Dr Nitin Kapoor and Dr Sanjay Kalra
Obesity must be judged by biology and metabolic risk—not by the number on the weighing scale.
The clinic offers quiet reminders that disease rarely conforms to neat definitions. A patient with a “normal” BMI may carry visceral fat, insulin resistance, and early vascular changes. Another with a higher BMI may be metabolically resilient, protected by muscle mass and favorable fat distribution. Weight, we discover again and again, is not the diagnosis. Biology is.

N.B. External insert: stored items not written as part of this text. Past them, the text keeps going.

Lemma picture_complete b s :
  readable b ->
  yields (fun d => metrics_ok d /\ complete_battery d)
    (combined_battery_activity_context (BatteryBalance := battery_balance b) s).
Proof using reliable_warnings.
  intros [Hc Hk Hs Hp Hl]. cbn [battery_balance combined_battery_activity_context]. unfold battery_activity_context.
  destruct (battery_activity_inputs b) as [[cluster sources] profiles]. cbn [fst snd] in *.
  eapply yields_bind; [by apply learning_summary_ok|]. intros summary [Hsum Hcount].
  eapply (yields_bind (fun _ => True)); [by apply penalties_ok|]. intros [[[? ?] ?] ?] _.
  eapply (yields_bind (fun _ => True)); [unfold observed_battery_power; reads read_number; done|]. intros ? _.
  eapply (yields_bind (fun _ => True)); [unfold observed_battery_power; reads read_number; done|]. intros ? _.
  eapply (yields_bind (fun _ => True)); [by apply behavior_ok|]. intros behavior _.
  eapply yields_bind; [by apply forecast_ok|]. intros forecast Hf.
  destruct (combined_battery_scaled_penalties _ _ _).
  eapply (yields_bind (fun _ => True)); [by apply balance_context_ok|]. intros bias _.
  eapply (yields_bind (fun _ => True)); [by apply advisory_ok|]. intros [[? ?] ?] _.
  eapply (yields_bind (fun _ => True)); [by apply coordination_ok|]. intros policy _.
  eapply (yields_bind (fun _ => True)); [by apply warnings_ok|]. intros _ _.
  eapply payload_ok; [done.. | exact Hcount | lia].
Qed.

Percent body fat offers a sharper lens. Metabolic risk rises not because a scale crosses a threshold, but when adiposity fuels inflammation, hormonal dysregulation, and impaired metabolic pathways. Men tipping beyond ~30% body fat and women above ~42% often enter that zone where cardiometabolic risk accelerates. Meanwhile, individuals below ~18% and ~30% rarely show biochemical signs of metabolic derailment. These patterns challenge the reflexive use of BMI as the gatekeeper of obesity care.
In practice, the implication is simple: look past appearance and arithmetic. Body composition, waist circumference, clinical context, and metabolic markers matter. Obesity is a disease of adiposity and its consequences — not of size alone. As clinicians, the task is clear. See the physiology, not the silhouette. Treat the risk, not the number.
The scale is a starting point, not the truth.